|
За несколько дней до 21 марта — 325-летие великого Баха — Алексей Ботвинов в большом зале филармонии исполнял Гольдберг-вариации И.-С. Баха в 220-й раз! Это его личный рекорд. Известно, что в Швейцарии идёт балет на эту музыку в постановке Хайнца Шперли, и за фортепиано всегда маэстро Ботвинов. И эта музыка ему до сих пор не надоела! Она — неисчерпаема, она всякий раз открывается новыми гранями, в чём убедился и я, слушая исполнение Ботвинова уже в энный раз.
Ботвинов играл вдохновенно (и, кстати сказать, то ли забыл, то ли не знал, не думал о юбилее, — просто он в эту музыку влюблён). Произведение звучит без перерыва чуть больше часа. Тридцать вариаций. Рассказывают, что заказал композитору это произведение граф Кайзерлинг, страдавший бессонницей, — и по ночам ему играл музыкант Гольдберг. Откуда и название. Но уснуть под эту музыку невозможно! В ней столько жизни, такая смена ритмов, настроений, такое многообразие бытия! Бах — может быть, первый в мире «музыкальный терапевт», он даёт человеку, которому приходят по ночам грустные, а то и мучительные мысли, не какой-нибудь чудодейственный (успокаивающий!) медицинский эликсир, а звуковую дорожку, бегущую сквозь ночь... Звук Баха кристален, хрустален, с ним ассоциируется свет.
Дух этой музыки — свобода. Совершенно поразительная свобода. Ведь что ни говори, это эпоха пудреных париков, эпоха этикета, строгой самодисциплины, да и суровой набожности. И лишь в конце её появится Моцарт, как «гуляка праздный» (по словам пушкинского Сальери). Но мы видим Баха — без парика. Баха, которому совсем не трудно, преодолев расстояние в три сотни лет, затесаться в толпу наших юных современников. Так его играет Ботвинов. Этот Бах — не просто ручей (так переводится его фамилия), но целая река, текущая бурно, заполняя собою пространство. В нём — какая-то «избыточность» (впрочем, свойственная эпохе барокко), непомерная щедрость. Всё дело в акцентах. Можно сделать акцент на мудрости Баха, на поразительной высоте его духа. А можно услышать и попытаться передать эту совершенно неутомимую «бодрость духа», эту безостановочную пульсацию бытия, эту энергию, которая преобразуется в невероятную витальность, радость, свидетельствуя о поразительном душевном здоровье и оптимизме.
Не следует думать, будто в реальной биографии Баха отсутствовали моменты страданий, болезней, горьких потерь. Но он умел всё преодолеть, как человек верующий, надеющийся, любящий. Однако мне кажется, что источник баховской «бодрости духа» — шире религиозной веры. И даже шире эпохи, в которую он вписан. Может быть, он — в самой музыке? В том понимании музыки, которое ещё было свойственно Баху? Слушаю, вслушиваюсь, поражаюсь многообразию ритмов, мелодическому богатству, неистощимой изобретательности... И вдруг понимаю: он плетёт звуковую ткань.
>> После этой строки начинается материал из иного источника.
Lemma pg_claim_row (wanted : list OpState) (limit : nat) (worker_id : pystr) (lease now : Z)
    (scan : list Operation) (st : PgStore) :
  (forall id op, pg_ops st !! id = Some op -> op_operation_id op = id) -> pg_scan scan st ->
  let st' := snd (pg_claim sv wanted limit worker_id lease now scan st) in
  pg_events st' = pg_events st /\
  forall id, pg_ops st' !! id = pg_ops st !! id \/
  exists op, pg_ops st !! id = Some op /\ (op_state op ∉ TERMINAL) /\
  row_error (take_claim now lease worker_id op) = None /\
  pg_ops st' !! id = Some (take_claim now lease worker_id op).
Proof.
  intros Hkey Hs. destruct (pg_picked_rows wanted limit now scan st Hkey Hs) as [Hnd Hin].
  unfold pg_claim. destruct (negb _); [by auto |]. destruct (negb _); [by auto |].
  destruct (pg_claim_rows _ _ _ _ _) as [[out ops'] | e] eqn:E; [| by auto].
  apply pg_claim_rows_ok in E as (-> & -> & Hf); [| done]. cbn [snd pg_events pg_ops].
  split_and!; [done |]. intros id. rewrite lookup_union.
  destruct (list_to_map (keyed _) !! id) as [row |] eqn:Er;
    [right | left; apply (left_id_L None (∪))].
  apply elem_of_list_to_map_2 in Er. apply list_elem_of_fmap in Er as (row' & [= -> <-] & Hrow).
  apply list_elem_of_fmap in Hrow as (op & -> & Hop). exists op. rewrite Forall_forall in Hf.
  destruct (Hf op Hop) as [Hf1 Hf2].
  split_and!; [exact (Hin op Hop) | done | done | by rewrite union_Some_l].
Qed.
Не мудрствуя музыковедчески, ни слова не говоря о баховской полифонии (хотя и в Гольдберг-вариациях услышал в одном месте нечто, напоминавшее фугу), я не могу не видеть: ткань, которую плетёт Бах, очень напоминает сеть! Но это ведь и модель нашего сегодняшнего мира, в котором всё строится на «сетевых связях», в котором одно отсылает к другому, а это другое — к третьему...
...Ближе к концу вдруг возникает какая-то чуточку странная ария, трудное размышление человека о своём жизненном пути. Высота — и печаль. Бах позволил себе высказаться, а потом, почти безостановочно, один за другим следуют невероятно бурные, виртуозные пассажи. Я вдруг понял слова Ботвинова, что в этом произведении Баха предчувствуются и Моцарт, и Шопен, и даже Рахманинов. И он убедил в этом слушателей, сыграв на бис одну из прелюдий Рахманинова, обдав нас живой влагой бурных вешних вод. Да, это тот же Бах — только романтически красочный, яркий, грозовой. Та же сила утверждения жизни не как бытового факта, а как грандиозного события Бытия.